Counseling Hoboken; Kristi Capriglione, LPC, NCC, Therapist at Mindful Power. Kristi specializes in Cognitive Behavioral Therapy, Rational Emotive Therapy, Mindfulness and Motivational Interviewing. Her work focuses on grief, bereavement, anxiety, depression, relationship struggles and life adjustments.
“Grief is just love with nowhere to go.” – Jamie Anderson
What It Feels Like To Grieve
When we lose someone we love, our world and the foundation we rest upon shatters into many little pieces. The mere thought of picking up all those pieces seems unbearable. At times, we may only have energy to look at the shattered pieces and that’s okay. It’s once we pick up the pieces, one at a time, treat them with tender care and compassion that we have capacity to pick up additional pieces. By nurturing our grief and giving it the space and compassion it deserves, we open the potential to pave a path of learning to live with it.

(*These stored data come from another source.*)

(** [ErrUnsupportedBinaryExpr]. *)
Definition ErrUnsupportedBinaryExpr : error :=
  errorString "unsupported binary expression".

(** The last statement of the arithmetic executors. *)
Definition unsupported (right left : Value) : prog result :=
  Pure (invalidValue,
        Some (Errorf2 "unsupported expression: " (Kind right) (Kind left))).

(** [reflect.Int <= k && k <= reflect.Int64] and
    [reflect.Uint <= k && k <= reflect.Uint64]. *)
Definition int_range (k : reflect.Kind) : bool :=
  (reflect.Int <=k k) && (k <=k reflect.Int64).

Definition uint_range (k : reflect.Kind) : bool :=
  (reflect.Uint <=k k) && (k <=k reflect.Uint64).

(** ** The arithmetic executors *)

(** The argument of [Exec] is the pending operand; the source calls it
    [right] and calls [left] the operand the continuation returns. *)

(** [ADDExprExecutor.Exec], the executor for [+]. *)
Definition ADDExprExecutor_Exec (right : Value) : prog result :=
  ret <- next ;; let (left, err) := ret in
  match err with
  | Some e => Pure (invalidValue, Some e)
  | None =>
      let right := Unwrap right in
      let left := Unwrap left in
      match Kind right with
      | reflect.Int | reflect.Int8 | reflect.Int16 | reflect.Int32
      | reflect.Int64 =>
          if int_range (Kind left) then
            r <- Value_Int right ;; l <- Value_Int left ;;
            Pure (ValueOf_int64 (int64_add r l), None)
          else if uint_range (Kind left) then
            r <- Value_Int right ;; l <- Value_Uint left ;;
            Pure (ValueOf_uint64 (uint64_add (uint64_of_int64 r) l), None)
          else unsupported right left
      | reflect.Uint | reflect.Uint8 | reflect.Uint16 | reflect.Uint32
      | reflect.Uint64 =>
          if int_range (Kind left) then
            r <- Value_Uint right ;; l <- Value_Int left ;;
            Pure (ValueOf_uint64 (uint64_add r (uint64_of_int64 l)), None)
          else if uint_range (Kind left) then
            r <- Value_Uint right ;; l <- Value_Uint left ;;
            Pure (ValueOf_uint64 (uint64_add r l), None)
          else unsupported right left
      | reflect.Float32 | reflect.Float64 =>
          match Kind left with
          | reflect.Float32 | reflect.Float64 =>
              r <- Value_Float right ;; l <- Value_Float left ;;
              Pure (ValueOf_float64 (r + l)%float, None)
          | _ => unsupported right left
          end
      | reflect.String =>
          match Kind left with
          | reflect.String =>
              Pure (ValueOf_string (Value_String right ++ Value_String left),
                    None)
          | _ => unsupported right left
          end
      | reflect.Complex64 | reflect.Complex128 =>
          match Kind left with
          | reflect.Complex64 | reflect.Complex128 =>
              r <- Value_Complex right ;; l <- Value_Complex left ;;
              Pure (ValueOf_complex128 (complex128_add r l), None)
          | _ => unsupported right left
          end
      | _ => unsupported right left
      end
  end.
Lemma cancelled_in_flight_aborted requestId url config w :
  cancelled_in_flight w requestId url (during (network env (fetches w))) →
  aborted (next_handle w) (in_flight env requestId url config w) = true.
Proof.
  unfold in_flight. set (l := during _).
  set (w1 := emit _ _). set (entry := entry_of env url config w).
  assert (pendingRequests w1 !! requestId = Some entry) as Hheld.
  { unfold w1. simpl. rewrite begun_pending. apply lookup_insert_eq. }
  intros [[Hfresh Htimer]|Hcancel].
  - apply (interference_fired requestId entry l w1); [left|done].
    split; [done|]. split.
    + unfold w1. simpl. rewrite begun_timers. apply lookup_insert_eq.
    + intros k r Hne. unfold w1. simpl. rewrite begun_pending.
      rewrite lookup_insert_ne by done. intros Hk. apply (Hfresh k r).
      revert Hk. unfold after_cancel.
      destruct (cancels_pending config); [|done].
      apply cancelPendingRequest_shrinks.
  - destruct (interference_held_or_aborted requestId entry l w1
                (or_introl Hheld)) as [[_ Hnone]|Hab]; [|done].
    rewrite forallb_forall in Hnone.
    assert (∃ i, i ∈ l ∧ cancels requestId entry i = true) as (i & Hi & Hc).
    { destruct Hcancel as [H|[H|H]]; eexists; (split; [exact H|]); simpl;
        unfold targets; simpl; rewrite ?String.eqb_refl; try done.
      apply orb_true_r. }
    apply list_elem_of_In in Hi. apply Hnone in Hi. by rewrite Hc in Hi.
Qed.

End FailedAttempts.
(** C10.  The three failures of a marker-checked read exclude one another
    and come in a fixed order.  The FileNotFoundError is raised exactly
    when the path is no regular file, after the isfile probe and before
    the file is opened or read.  The malformed-data error is raised exactly
    when the file exists, its text was read and the parser rejected it;
    the marker plays no part, since the unchecked reader fails the same
    way.  The schema-mismatch error is raised exactly when the file exists,
    its text was read in full and parsed, and the parsed document lacks
    the marker. *)
Theorem C10_failures_are_exclusive_and_ordered (w : world) (file_path : string) :
  let r := read_json_basis file_path w in
  (fst r = inl (NotFoundError file_path) <-> isfile (files w) file_path = false)
  /\ (fst r = inl (NotFoundError file_path) ->
      log (snd r) = (log w ++ [SysIsFile file_path])%list)
  /\ (forall parse_error,
        fst r = inl (MalformedDataError file_path parse_error) <->
        exists data text,
          files w !! file_path = Some (RegularFile data)
          /\ text_of file_path data = inr text
          /\ json_loads text = inl parse_error)
  /\ (forall parse_error,
        fst r = inl (MalformedDataError file_path parse_error) ->
        fst (read_schema file_path w) = inl (MalformedDataError file_path parse_error))
  /\ (fst r = inl (SchemaMismatchError file_path) <->
      exists data text js,
        files w !! file_path = Some (RegularFile data)
        /\ text_of file_path data = inr text
        /\ json_loads text = inr js
        /\ py_in marker js = inr false)
  /\ (fst r = inl (SchemaMismatchError file_path) ->
      log (snd r) = (log w ++ read_calls file_path)%list)
  /\ (forall parse_error,
        NotFoundError file_path <> MalformedDataError file_path parse_error
        /\ NotFoundError file_path <> SchemaMismatchError file_path
        /\ MalformedDataError file_path parse_error <> SchemaMismatchError file_path).
Proof.
  intros r. subst r. unfold read_json_basis, read_schema.
  destruct (files w !! file_path) as [[data|]|] eqn:Hf.
  - (* a regular file *)
    assert (Hisf : isfile (files w) file_path = true)
      by (unfold isfile; rewrite Hf; reflexivity).
    rewrite !(read_plain_present _ _ _ data) by assumption.
    cbn [fst snd log]. unfold outcome.
    destruct (text_of file_path data) as [e|text] eqn:Ht.
    + assert (He : exists m, e = OSError m).
      { unfold text_of, decoded in Ht.
        destruct (endswith file_path ".bz2"); [|discriminate].
        destruct (bz2_decompress data); [discriminate|].
        injection Ht as <-. eauto. }
      destruct He as [m ->].
      repeat split; try discriminate; try congruence.
      * intros (data' & text' & Hd & Ht' & _). congruence.
      * intros (data' & text' & js & Hd & Ht' & _). congruence.
    + destruct (json_loads text) as [msg|js] eqn:Hj.
      * repeat split; try discriminate; try congruence.
        -- intros E. injection E as <-. eauto.
        -- intros (data' & text' & Hd & Ht' & Hj'). congruence.
        -- intros (data' & text' & js & Hd & Ht' & Hj' & _). congruence.
      * destruct (py_in marker js) as [e|[|]] eqn:Hm.
        -- assert (He : exists m, e = TypeError m).
           { unfold py_in in Hm. destruct js; try discriminate;
               injection Hm as <-; eauto. }
           destruct He as [m ->].
           repeat split; try discriminate; try congruence.
           ++ intros (data' & text' & Hd & Ht' & Hj'). congruence.
           ++ intros (data' & text' & js' & Hd & Ht' & Hj' & Hm'). congruence.
        -- repeat split; try discriminate; try congruence.
           ++ intros (data' & text' & Hd & Ht' & Hj'). congruence.
           ++ intros (data' & text' & js' & Hd & Ht' & Hj' & Hm'). congruence.
        -- repeat split; try discriminate; try congruence.
           ++ intros (data' & text' & Hd & Ht' & Hj'). congruence.
           ++ intros _. exists data, text, js. auto.
  - (* a directory *)
    assert (Hisf : isfile (files w) file_path = false)
      by (unfold isfile; rewrite Hf; reflexivity).
    rewrite !read_plain_missing by assumption. cbn [fst snd log].
    repeat split; try discriminate; try congruence.
    + intros (data' & text' & Hd & _). congruence.
    + intros (data' & text' & js' & Hd & _). congruence.
  - (* nothing at the path *)
    assert (Hisf : isfile (files w) file_path = false)
      by (unfold isfile; rewrite Hf; reflexivity).
    rewrite !read_plain_missing by assumption. cbn [fst snd log].
    repeat split; try discriminate; try congruence.
    + intros (data' & text' & Hd & _). congruence.
    + intros (data' & text' & js' & Hd & _). congruence.
Qed.

End AccessorClaims.

Section WriterClaims.
Context `{Bz2} `{Json} `{Sort}.

Lemma text_of_encoded file_path js :
  text_of file_path (encoded file_path js) = inr (json_dumps js 2).
Proof.
  unfold text_of, encoded, decoded.
  destruct (endswith file_path ".bz2"); [rewrite bz2_roundtrip|]; reflexivity.
Qed.

Lemma write_then_read (w w' : world) (file_path : string) (d : pyval) :
  write_json_basis file_path d w = (inr tt, w') ->
  serialisable (sort_basis_dict d) ->
  py_in marker (sort_basis_dict d) = inr true ->
  read_json_basis file_path w'
  = (inr (sort_basis_dict d), World (files w') (log w' ++ read_calls file_path)).
Proof.
  unfold write_json_basis, read_json_basis, serialisable. intros Hw Hs Hm.
  destruct (write_plain_cases w file_path (sort_basis_dict d))
    as [(_ & Hr & _)|(_ & _ & Hfiles)]; rewrite Hw in *; [discriminate|].
  cbn [snd] in Hfiles.
  rewrite (read_plain_present _ _ _ (encoded file_path (sort_basis_dict d)))
    by (rewrite Hfiles; apply lookup_insert_eq).
  unfold outcome. rewrite text_of_encoded, Hs, Hm. reflexivity.
Qed.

Here are some ways to help integrate grief into our lives:
- Give yourself permission to grieve
- Don’t place time limits on your grief
- Allow yourself to experience and express your emotions without judgement
- Create a Mourning Ritual *See next page for details*
- Write a letter to your loved one
- Find a grief support group
- Be in nature – hike, walk, run, kayak
Myth and Fact About Loss
A myth around losing someone is that our relationship dies when the person dies. The truth is we maintain relationships with the deceased. Elements of the relationship can be seen in old photographs; wearing a necklace or shirt left behind; listening to her favorite song; watching his favorite movie; reading their favorite book; cooking a favorite meal – just to name a few.
Rituals for Mourning
Grief has the ability to twist life upside down, to the left and to the right until we don’t recognize where we are anymore. Feeling in a state of chaos or feeling as if we are going crazy is all normal. When in this state, we crave consistency, structure and some sort of understanding. A way to create space that helps us work through grief and provides ways to mourn can come in the form of rituals. When set with intention, rituals can help provide the consistency, structure and understanding we yearn. A bonus that structure can provide is the creation and utilization of community by inviting others to attend and participate as well.

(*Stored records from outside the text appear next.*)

(** * Fused kernels of the pipelined conjugate gradient solver

    Shallow embedding of
    [viennacl/linalg/host_based/iterative_operations.hpp]: the joint
    vector update [pipelined_cg_vector_update] and the five overloads
    of [pipelined_cg_prod] (compressed, coordinate, ELL, sliced ELL
    and hybrid matrices), together with the properties the
    specification states about them.

    Conventions of the embedding.
    - The element type [T] is a template parameter of every kernel; it
      is kept abstract here as a [Scalar] with the operations the
      kernels use.  The integers ([Z_Scalar]) and IEEE binary64
      ([Float_Scalar], the [double] of the source) are instances.
      Algebraic laws are assumed only by the statements about exact
      arithmetic ([ScalarLaws]); [double] does not satisfy them, and
      what is stated without them holds for [double] as well.
    - A raw pointer obtained with [extract_raw_pointer] is the list of
      the elements of the underlying allocation.  An access outside of
      the allocation is undefined behaviour in C++; here it stops the
      run with the fault [OutOfBounds], naming the buffer and the
      index.  A successful run therefore never touched an index outside
      of the buffers it was given.
    - Index arithmetic is done in [vcl_size_t] in the source (with
      [long] loop counters in two of the kernels); indices are natural
      numbers here, which agrees with the source as long as the sizes
      and the computed offsets do not exceed the range of these types.
    - The kernels receive distinct buffers (no aliasing between the
      vectors of one call). *)

From Stdlib Require Import ZArith Lia List Bool PrimFloat SpecFloat FloatOps FloatAxioms.
From stdpp Require Import base list.

(** ** Scalars *)

(** The operations on [value_type] that occur in the kernels:
    the literal [0], [+] (through [+=]), [-] (through [-=]), [*], and
    the contextual conversion to [bool] of [if (val)] and [val ? _ : _]. *)
Class Scalar (T : Type) := {
  tzero : T;
  tadd : T -> T -> T;
  tsub : T -> T -> T;
  tmul : T -> T -> T;
  truthy : T -> bool
}.

(** Laws of exact arithmetic, used for the statements that compare
    sums taken in different orders. *)
Class ScalarLaws (T : Type) `{Scalar T} : Prop := {
  tadd_comm : forall x y : T, tadd x y = tadd y x;
  tadd_assoc : forall x y z : T, tadd x (tadd y z) = tadd (tadd x y) z;
  tadd_0_l : forall x : T, tadd tzero x = x;
  tmul_comm : forall x y : T, tmul x y = tmul y x;
  tmul_0_l : forall x : T, tmul tzero x = tzero;
  tmul_add_distr_r : forall x y z : T, tmul (tadd x y) z = tadd (tmul x z) (tmul y z);
  truthy_spec : forall x : T, truthy x = false <-> x = tzero
}.

#[export] Instance Z_Scalar : Scalar Z := {|
  tzero := 0%Z;
  tadd := Z.add;
  tsub := Z.sub;
  tmul := Z.mul;
  truthy := fun x => negb (Z.eqb x 0)
|}.

(** [double]: IEEE binary64 arithmetic, every operation rounded to
    nearest on its own (no fused multiply-add, no extended precision).
    [if (val)] is [val != 0], which is false for both zeros and true for
    a NaN. *)
#[export] Instance Float_Scalar : Scalar float := {|
  tzero := PrimFloat.zero;
  tadd := PrimFloat.add;
  tsub := PrimFloat.sub;
  tmul := PrimFloat.mul;
  truthy := fun x => negb (PrimFloat.eqb x PrimFloat.zero)
|}.

#[export] Instance Z_ScalarLaws : ScalarLaws Z.
Proof.
  split; simpl; intros; lia.
Qed.

(** ** Runs that may fault *)

Inductive buffer : Set :=
  | data_result | data_p | data_r | data_Ap | data_buffer
  | Ap_buf | p_buf | elements | row_buffer | col_buffer | coord_buffer
  | coords | columns_per_block | column_indices | block_start | result_values
  | csr_elements | csr_row_buffer | csr_col_buffer.

Inductive fault : Set :=
  | OutOfBounds (b : buffer) (i : nat)
  | DivisionByZero.

Definition run (A : Type) : Type := fault + A.

Definition ret {A : Type} (a : A) : run A := inr a.

Definition bind {A B : Type} (c : run A) (k : A -> run B) : run B :=
  match c with
  | inl e => inl e
  | inr a => k a
  end.

Declare Scope run_scope.
Delimit Scope run_scope with run.
Notation "'do' x <- c ; k" := (bind c (fun x => k))
  (at level 10, x pattern, c at level 100, k at level 200) : run_scope.
Open Scope run_scope.

(** [b[i]] as an rvalue. *)
Definition read {A : Type} (b : buffer) (l : list A) (i : nat) : run A :=
  match l !! i with
  | Some x => ret x
  | None => inl (OutOfBounds b i)
  end.

(** [b[i] = x]. *)
Definition write {A : Type} (b : buffer) (l : list A) (i : nat) (x : A) : run (list A) :=
  if decide (i < length l) then ret (<[i := x]> l) else inl (OutOfBounds b i).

Here are some examples of rituals to help mourn, and honor our loved ones and our grief:
- Light a candle each morning or each evening while honoring your beloved
- Plant a tree or a bush and then tend to it
- Attend a Grief Group
- Eat your loved one’s favorite meal once a week, once a month, once a year
- Organize an event honoring your loved one or participate in an event ex. 5k race, fundraiser
- Watch your loved one’s favorite movie or show
- Visit the burial site or spend time at a site where you feel most connected
- Make a one-time donation or a yearly donation
- Volunteer for a cause that has individual meaning
- Incorporate spirituality – meditation, prayer, religious services
Grieving is Loving by Joanne Cacciatore, PhD
Healing Your Grieving Heart: 100 Practical Ideas by Alan Wolfelt, PhD
A Long Goodbye: A Memoir by Megan O’Rourke
If you or someone you know is experiencing grief right now, we invite you to join our spring grief support group beginning April 7th. Contact us at [email protected] for more information.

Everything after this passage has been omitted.